The spin—boson model is applied to describe the coupling between protein motion and electron transfer for the primary electron transfer in the photosynthetic reaction center of Rhodopseudomonas viridis, a coupling which involves a very large number of degrees of freedom of the protein. For this purpose the relationship between the spectral function J(ω) characterizing the protein motion and the fluctuations of the protein contribution to the energy gap is derived. The relationship allows one to determine a suitable J(ω) from classical molecular dynamics simulations. Furthermore, we provide also an efficient numerical method to determine electron transfer rates in the framework of the spin—boson model.
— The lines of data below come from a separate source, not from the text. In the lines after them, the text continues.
(** * h5.bluetooth.hci.inode: the iNode MSD and GSM decoders of [lib/index.js]

    A shallow embedding of the decoder module and of the field primitives it
    is built from, followed by the properties of the specification that are
    checked against it.

    Conventions of the embedding:
    - a [Buffer] is a list of bytes; [buffer[i]] is [index], which is
      [None] (JavaScript's [undefined]) outside the buffer;
    - a JavaScript number is a binary64 float ([VNum]); integer and bitwise
      arithmetic is carried out in [Z] with the 32-bit wrap-around of the
      bitwise operators written out, and converted by [Z2F] when it is stored
      (all such integers are far below 2^53, where the conversion is exact);
    - an object whose properties are assigned one by one (the [msd] record)
      is a finite map from property names to values;
    - a function that mutates [msd] and may throw is a computation in [M]:
      it takes the object and returns a completion together with the object
      as it is left, also when it throws. *)

From Stdlib Require Import ZArith Lia Strings.Byte Ascii String DecimalString.
From Stdlib Require Import Floats.PrimFloat Numbers.Cyclic.Int63.Uint63.
From stdpp Require Import base option list strings gmap fin_maps.

Set Warnings "-inexact-float,-register-all".

Local Open Scope Z_scope.

(** ** JavaScript numbers *)

Module Js.

(** The Number value of an integer (below 2^63 in magnitude; the
    integers of this module are below 2^53, where the conversion is
    exact). *)
Definition Z2F (z : Z) : float :=
  if z <? 0 then PrimFloat.opp (PrimFloat.of_uint63 (Uint63.of_Z (- z)))
  else PrimFloat.of_uint63 (Uint63.of_Z z).

(** ToInt32 on an integer: the low 32 bits, read as a signed number. *)
Definition ToInt32 (z : Z) : Z :=
  let w := Z.land z 0xFFFFFFFF in
  if w <? 0x80000000 then w else w - 0x100000000.

(** [a << s], [a >> s], [a & b], [a | b]. *)
Definition shl (a s : Z) : Z := ToInt32 (Z.shiftl (ToInt32 a) (Z.land s 31)).
Definition sar (a s : Z) : Z := Z.shiftr (ToInt32 a) (Z.land s 31).
Definition and (a b : Z) : Z := Z.land (ToInt32 a) (ToInt32 b).
Definition or (a b : Z) : Z := Z.lor (ToInt32 a) (ToInt32 b).

(** [!!n] for an integer [n]. *)
Definition truthy (n : Z) : bool := negb (n =? 0).

Definition two52 : float := 4503599627370496%float.

(** [Math.floor] (the sign of a zero result is settled in [round]). *)
Definition floor (x : float) : float :=
  if PrimFloat.is_nan x then x
  else if PrimFloat.leb two52 (PrimFloat.abs x) then x
  else
    let r := if PrimFloat.ltb x 0 then ((x - two52) + two52)%float
             else ((x + two52) - two52)%float in
    if PrimFloat.ltb x r then (r - 1)%float else r.

(** [Math.round]: the closest integer, a tie going to the larger one; a
    zero result keeps the sign of the argument. *)
Definition round (x : float) : float :=
  if PrimFloat.is_nan x then x
  else if PrimFloat.leb two52 (PrimFloat.abs x) then x
  else
    let f := floor x in
    let r := if PrimFloat.leb 0.5 (x - f) then (f + 1)%float else f in
    if PrimFloat.is_zero r && PrimFloat.get_sign x then PrimFloat.neg_zero
    else r.

(** [x < y] and [x > y] on numbers; both are false on NaN. *)
Definition lt (x y : float) : bool := PrimFloat.ltb x y.
Definition gt (x y : float) : bool := PrimFloat.ltb y x.

End Js.

(** ** Values, objects, errors *)

Inductive JsDate :=
  | DateOfMs (ms : Z)      (* new Date(ms) *)
  | DateNow.               (* new Date() *)

Inductive Value :=
  | VUndefined
  | VNull
  | VBool (b : bool)
  | VNum (x : float)
  | VStr (s : string)
  | VBuf (bytes : list byte)
  | VDate (d : JsDate)
  | VYesterdayWeekDay      (* new Date(Date.now() - 24 * 3600 * 1000).getDay() *)
  | VObj (props : gmap string Value).

Abbreviation Obj := (gmap string Value).

Inductive JsError :=
  | Error (message : string)
  | RangeError
  | TypeError.

Inductive Completion (A : Type) :=
  | Normal (a : A)
  | Throw (e : JsError).

Arguments Normal {A} a.
Arguments Throw {A} e.

(** ** Buffers *)

Abbreviation Buffer := (list byte).

Definition u8 (b : byte) : Z := Z.of_N (Byte.to_N b).

(** A buffer written down as a list of numbers (for the examples). *)
Definition bytes (l : list Z) : Buffer :=
  map (fun z => default Byte.x00 (Byte.of_N (Z.to_N z))) l.

(** [buffer[i]] *)
Definition index (buffer : Buffer) (i : Z) : option byte :=
  if i <? 0 then None else buffer !! Z.to_nat i.

(** The value [buffer[i]] itself. *)
Definition value_of (v : option byte) : Value :=
  match v with
  | Some b => VNum (Js.Z2F (u8 b))
  | None => VUndefined
  end.

(** ToInt32 of [buffer[i]]: [undefined] is 0 under a bitwise operator. *)
Definition int_of (v : option byte) : Z := from_option u8 0 v.

(** ToNumber of [buffer[i]]: [undefined] is NaN under an arithmetic
    operator. *)
Definition num_of (v : option byte) : float :=
  from_option (fun b => Js.Z2F (u8 b)) PrimFloat.nan v.

(** [buffer.readUInt16LE(offset)]: a RangeError unless both bytes are inside
    the buffer. *)
Definition readUInt16LE (buffer : Buffer) (offset : Z) : Completion Z :=
  match index buffer offset, index buffer (offset + 1) with
  | Some b0, Some b1 => Normal (Z.lor (u8 b0) (Z.shiftl (u8 b1) 8))
  | _, _ => Throw RangeError
  end.

(** [buffer.readUInt32LE(offset)] *)
Definition readUInt32LE (buffer : Buffer) (offset : Z) : Completion Z :=
  match index buffer offset, index buffer (offset + 1),
        index buffer (offset + 2), index buffer (offset + 3) with
  | Some b0, Some b1, Some b2, Some b3 =>
      Normal (Z.lor (Z.lor (u8 b0) (Z.shiftl (u8 b1) 8)) (Z.shiftl (u8 b2) 16)
              + u8 b3 * 0x1000000)
  | _, _, _, _ => Throw RangeError
  end.

(** [buffer.readInt8(offset)] *)
Definition readInt8 (buffer : Buffer) (offset : Z) : Completion Z :=
  match index buffer offset with
  | Some b => Normal (if Z.land (u8 b) 0x80 =? 0 then u8 b else u8 b - 0x100)
  | None => Throw RangeError
  end.

(** [buffer.slice(start, end)] for integer arguments: a negative argument
    counts from the end, and both are clamped to the buffer. *)
Definition slice (buffer : Buffer) (start end_ : Z) : Buffer :=
  let len := Z.of_nat (length buffer) in
  let clamp x := if x <? 0 then Z.max (len + x) 0 else Z.min x len in
  let s := clamp start in
  let e := clamp end_ in
  take (Z.to_nat (e - s)) (drop (Z.to_nat s) buffer).

(** ** Computations on the [msd] object *)

Definition M (A : Type) : Type := Obj -> Completion A * Obj.

Definition ret {A} (a : A) : M A := fun o => (Normal a, o).

Definition throw {A} (e : JsError) : M A := fun o => (Throw e, o).

Definition bind {A B} (m : M A) (f : A -> M B) : M B :=
  fun o =>
    match m o with
    | (Normal a, o') => f a o'
    | (Throw e, o') => (Throw e, o')
    end.

Definition lift {A} (c : Completion A) : M A := fun o => (c, o).

(** [msd.key = v] *)
Definition assign (key : string) (v : Value) : M unit :=
  fun o => (Normal tt, <[key := v]> o).

Notation "x <- m ;; f" := (bind m (fun x => f))
  (at level 100, m at next level, right associativity).
Notation "m ;; f" := (bind m (fun _ => f))
  (at level 100, right associativity).

(** [Object.assign(msd.key, source)]: the properties of [source] are set
    on the object held by [msd.key]; [undefined] and [null] are a
    TypeError, and a boolean, number or string is left as it is. The one
    use of it follows the assignment of an object literal to [msd.key]. *)
Definition objectAssign (key : string) (source : Obj) : M unit :=
  fun o =>
    match o !! key with
    | Some (VObj target) => (Normal tt, <[key := VObj (source ∪ target)]> o)
    | Some VUndefined | Some VNull | None => (Throw TypeError, o)
    | Some _ => (Normal tt, o)
    end.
We also derive a high temperature approximation for the transfer rate which connects the spin—boson description with the well-known descriptions by Marcus and Hopfield. We determine then electron transfer rates both as a function of the redox energy difference and of temperature. The results show that for the system considered, the Marcus theory holds well at physiological temperatures. The low temperature behavior of the electron transfer rates is in qualitative agreement with observations in that electron transfer rates can increase with lowering the temperature, and that transfer rates can also slightly decrease with decreasing temperature.